Entries taken from a collection:

(* ===== verification/Bitmap.v ===== *)
(** * Bitmap updates and surface bits

    freerds/core/core.c: how a paint message becomes updates of the RDP client.
    [freerds_send_bitmap_update] aligns the rectangle, cuts it into tiles of at
    most 64 by 64 pixels, compresses each tile into a buffer of the encoder's
    grid and sends the tiles in updates that fit the size the client accepts.
    [freerds_send_surface_bits] encodes the rectangle as a whole and marks the
    frame.

    FreeRDP's codecs are parameters ([Compression]): what they produce for a
    tile or a rectangle.  The coordinates are [int]s, which do not overflow for
    rectangles and desktops of up to 2^16 pixels; the fields of [BITMAP_DATA]
    are [UINT32]s.  Reading pixels outside of the framebuffer, using a tile
    buffer outside of the grid and calling a codec without its context are
    undefined ([None]). *)

From S2P Require Import Prelude WStream Message VarMsg Pipe RpcContext Encoder.
Import PaintRect.

Record RDS_FRAMEBUFFER := mk_framebuffer {
  fbWidth : Z;
  fbHeight : Z;
  fbScanline : Z;
  (** the size of the block of shared memory *)
  fbSharedMemory : Z;
}.

Record BITMAP_DATA := mk_bitmap {
  destLeft : Z;
  destTop : Z;
  destRight : Z;
  destBottom : Z;
  bitmap_width : Z;
  bitmap_height : Z;
  bitsPerPixel : Z;
  cbScanWidth : Z;
  cbUncompressedSize : Z;
  (** the offset of the buffer in the grid, and the bytes stored there *)
  bitmapBuffer : Z;
  bitmapDataStream : list Z;
}.

Definition bitmapLength (b : BITMAP_DATA) : Z := Z.of_nat (length (bitmapDataStream b)).

Class Compression := {
  (** left, top, width, height, bits per pixel *)
  interleaved_compress : Z -> Z -> Z -> Z -> Z -> list Z;
  freerdp_bitmap_compress_planar : BITMAP_PLANAR_CONTEXT -> Z -> Z -> Z -> Z -> list Z;
  (** the messages for a rectangle, as they are written to the stream *)
  rfx_encode_messages : RFX_CONTEXT -> Z -> Z -> Z -> Z -> Z -> list (list Z);
  nsc_compose_message : NSC_CONTEXT -> Z -> Z -> Z -> Z -> list Z;
}.

(** ** The rectangle *)

(** [if ((src % 4) != 0) { size += (src % 4); src -= (src % 4); }] *)
Definition align_origin (src size : Z) : Z * Z :=
  if negb (Z.rem src 4 =? 0) then (src - Z.rem src 4, size + Z.rem src 4) else (src, size).

(** [if ((size % 4) != 0) { src -= (size % 4); size += (size % 4); }] *)
Definition align_size (src size : Z) : Z * Z :=
  if negb (Z.rem size 4 =? 0) then (src - Z.rem size 4, size + Z.rem size 4) else (src, size).

(** The clipping to a framebuffer of [limit] pixels. *)
Definition clip_axis (limit src size : Z) : Z * Z :=
  let '(src, size) := if src <? 0 then (0, size + src) else (src, size) in
  let extra := (src + size) - limit in
  (src, if 0 <? extra then size - extra else size).

(** [rows] and [cols]. *)
Definition tile_count (size : Z) : Z := Z.quot size 64 + (if negb (Z.rem size 64 =? 0) then 1 else 0).

(** An axis: the origin and the size after alignment and clipping, and the
    number of tiles, which is computed in between. *)
Definition axis (limit src size : Z) : Z * Z * Z :=
  let '(src, size) := align_origin src size in
  let n := tile_count size in
  let '(src, size) := align_size src size in
  let '(src, size) := clip_axis limit src size in
  (src, size, n).

(** ** The tiles *)

(** [destLeft] and [width] (or [destTop] and [height]) of tile [idx]. *)
Definition tile_axis (src size idx : Z) : Z * Z :=
  let dest := u32 (src + idx * 64) in
  let extent := 64 in
  (dest, if u32 (src + size) <? u32 (dest + extent) then u32 ((src + size) - dest) else extent).

Definition indices (n : Z) : list Z := map Z.of_nat (seq 0 (Z.to_nat n)).

(** The pixels of the tile are in the framebuffer. *)
Definition readable (fb : RDS_FRAMEBUFFER) (left top w h : Z) : bool :=
  (0 <=? top * fbScanline fb + left * 4) &&
  ((top + h - 1) * fbScanline fb + (left + w) * 4 <=? fbSharedMemory fb).

Section Bitmap.
Context {W : WStream} {D : Dictionary} {B : CodecBits} {C : Compression}.

(** The codec for the color depth: the bits per pixel and the bytes. *)
Definition compress_tile (settings : rdpSettings) (e : rdsEncoder) (left top w h : Z) : option (Z * list Z) :=
  if ColorDepth settings <? 32 then
    _ ← interleaved e;
    Some (ColorDepth settings, interleaved_compress left top w h (ColorDepth settings))
  else
    c ← planar e;
    Some (32, freerdp_bitmap_compress_planar c left top w h).

(** The body of the two loops for the tile at [xIdx], [yIdx]: [acc] are the
    bitmaps so far, [k] of them. *)
Definition add_tile (settings : rdpSettings) (e : rdsEncoder) (fb : RDS_FRAMEBUFFER)
    (nXSrc nYSrc nWidth nHeight xIdx yIdx : Z) (acc : list BITMAP_DATA) : option (list BITMAP_DATA) :=
  let '(dleft, w) := tile_axis nXSrc nWidth xIdx in
  let '(dtop, h) := tile_axis nYSrc nHeight yIdx in
  if (w <? 4) || (h <? 4) then Some acc else
  if readable fb dleft dtop w h then
    g ← grid e;
    buffer ← g !! length acc;
    '(bpp, data) ← compress_tile settings e dleft dtop w h;
    let bytesPerPixel := Z.quot (bpp + 7) 8 in
    Some (acc ++ [mk_bitmap dleft dtop (u32 (dleft + w - 1)) (u32 (dtop + h - 1)) w h bpp
                    (u32 (w * bytesPerPixel)) (u32 (w * h * bytesPerPixel)) buffer data])
  else None.

(** The two loops over the indices [yx] of the tiles, row by row. *)
Fixpoint add_tiles (settings : rdpSettings) (e : rdsEncoder) (fb : RDS_FRAMEBUFFER)
    (nXSrc nYSrc nWidth nHeight : Z) (yx : list (Z * Z)) (acc : list BITMAP_DATA) : option (list BITMAP_DATA) :=
  match yx with
  | [] => Some acc
  | (y, x) :: yx =>
      acc ← add_tile settings e fb nXSrc nYSrc nWidth nHeight x y acc;
      add_tiles settings e fb nXSrc nYSrc nWidth nHeight yx acc
  end.

(** ** The updates *)

(** [while (i < k)]: [todo] are [bitmapData[i..k)], [frag] the first [j]
    entries of [fragBitmapData], [out] the updates sent. *)
Fixpoint fragment_loop (fuel : nat) (maxUpdateSize : Z) (todo frag : list BITMAP_DATA) (updateSize : Z)
    (out : list (list BITMAP_DATA)) : option (list (list BITMAP_DATA)) :=
  match todo with
  | [] => Some out
  | b :: rest =>
      match fuel with
      | O => None
      | S fuel =>
          let newUpdateSize := u32 (updateSize + (bitmapLength b + 16)) in
          let more := negb (bool_decide (rest = [])) in  (* (i + 1) < k *)
          if (newUpdateSize <? maxUpdateSize) && more
          then fragment_loop fuel maxUpdateSize rest (frag ++ [b]) newUpdateSize out
          else if negb more then fragment_loop fuel maxUpdateSize rest [] 1024 (out ++ [frag ++ [b]])
          else fragment_loop fuel maxUpdateSize todo [] 1024 (out ++ [frag])
      end
  end.

Definition total_size (bitmaps : list BITMAP_DATA) : Z :=
  fold_left (fun n b => u32 (n + bitmapLength b)) bitmaps 0.

Definition updateSizeEstimate (bitmaps : list BITMAP_DATA) : Z :=
  let k := Z.of_nat (length bitmaps) in u32 (total_size bitmaps + k * k + 16).

(** The calls of [update->BitmapUpdate]. *)
Definition send_updates (fuel : nat) (settings : rdpSettings) (bitmaps : list BITMAP_DATA) :
    option (list (list BITMAP_DATA)) :=
  if MultifragMaxRequestSize settings <? updateSizeEstimate bitmaps
  then fragment_loop fuel (MultifragMaxRequestSize settings) bitmaps [] 1024 []
  else Some [bitmaps].

Definition freerds_send_bitmap_update (fuel : nat) (al : allocs) (settings : rdpSettings) (e : rdsEncoder)
    (fb : RDS_FRAMEBUFFER) (msg : RDS_MSG_PAINT_RECT) : option (Z * rdsEncoder * list (list BITMAP_DATA)) :=
  let codec := if ColorDepth settings <? 32 then FREERDP_CODEC_INTERLEAVED else FREERDP_CODEC_PLANAR in
  let e := snd (freerds_encoder_prepare settings al codec e) in
  let '(nXSrc, nWidth, cols) := axis (fbWidth fb) (nLeftRect msg) (PaintRect.nWidth msg) in
  let '(nYSrc, nHeight, rows) := axis (fbHeight fb) (nTopRect msg) (PaintRect.nHeight msg) in
  if (nWidth <=? 0) || (nHeight <=? 0) then Some (1, e, []) else
  bitmaps ← add_tiles settings e fb nXSrc nYSrc nWidth nHeight (list_prod (indices rows) (indices cols)) [];
  updates ← send_updates fuel settings bitmaps;
  Some (1, e, updates).

(** ** Surface bits *)

Record SURFACE_BITS_COMMAND := mk_command {
  cmd_left : Z; cmd_top : Z; cmd_right : Z; cmd_bottom : Z;
  cmd_width : Z; cmd_height : Z;
  bitmapData_ : list Z;
}.

Inductive surface_call :=
| SurfaceBits (cmd : SURFACE_BITS_COMMAND)
| SurfaceFrameBits (cmd : SURFACE_BITS_COMMAND) (first last : bool) (frameId_ : Z).

Definition surface_update (frameAck_ : Z) (first last : bool) (id : Z) (cmd : SURFACE_BITS_COMMAND) : surface_call :=
  if frameAck_ =? 0 then SurfaceBits cmd else SurfaceFrameBits cmd first last id.

(** The loop over the messages of the RemoteFX encoder; [n] have been sent. *)
Fixpoint rfx_updates (frameAck_ id : Z) (fb : RDS_FRAMEBUFFER) (messages : list (list Z)) (n : nat) : list surface_call :=
  match messages with
  | [] => []
  | m :: messages =>
      let cmd := mk_command 0 0 (fbWidth fb) (fbHeight fb) (fbWidth fb) (fbHeight fb) m in
      surface_update frameAck_ (bool_decide (n = 0%nat)) (bool_decide (messages = [])) id cmd ::
      rfx_updates frameAck_ id fb messages (S n)
  end.

(** [RemoteFxCodec] and [NSCodec] are the settings of these names. *)
Definition freerds_send_surface_bits (RemoteFxCodec NSCodec : bool) (al : allocs) (fb : RDS_FRAMEBUFFER)
    (msg : RDS_MSG_PAINT_RECT) (c : rdsConnection) : option (Z * rdsConnection * list surface_call) :=
  let '(x, y, w, h) := (nLeftRect msg, nTopRect msg, PaintRect.nWidth msg, PaintRect.nHeight msg) in
  if RemoteFxCodec then
    '(id, c) ← surface_frame FREERDP_CODEC_REMOTEFX al c;
    ctx ← rfx (encoder c);
    let messages := rfx_encode_messages ctx x y w h (MultifragMaxRequestSize (settings c)) in
    Some (1, c, rfx_updates (frameAck (encoder c)) id fb messages 0)
  else if NSCodec then
    '(id, c) ← surface_frame FREERDP_CODEC_NSCODEC al c;
    ctx ← nsc (encoder c);
    if readable fb x y w h then
      let cmd := mk_command x y (x + w) (y + h) w h (nsc_compose_message ctx x y w h) in
      Some (1, c, [surface_update (frameAck (encoder c)) true true id cmd])
    else None
  else
    (* only the frame is numbered *)
    '(_, c) ← surface_frame 0 al c;
    Some (1, c, []).
End Bitmap.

WHAT TO DO: Starting with the first line of the entries and ending with the line that has "tile or a rectangle.", copy each line exactly and add nothing.

RESPONSE FOR THIS EXERCISE:
(* ===== verification/Bitmap.v ===== *)
(** * Bitmap updates and surface bits

    freerds/core/core.c: how a paint message becomes updates of the RDP client.
    [freerds_send_bitmap_update] aligns the rectangle, cuts it into tiles of at
    most 64 by 64 pixels, compresses each tile into a buffer of the encoder's
    grid and sends the tiles in updates that fit the size the client accepts.
    [freerds_send_surface_bits] encodes the rectangle as a whole and marks the
    frame.

    FreeRDP's codecs are parameters ([Compression]): what they produce for a
    tile or a rectangle.  The coordinates are [int]s, which do not overflow for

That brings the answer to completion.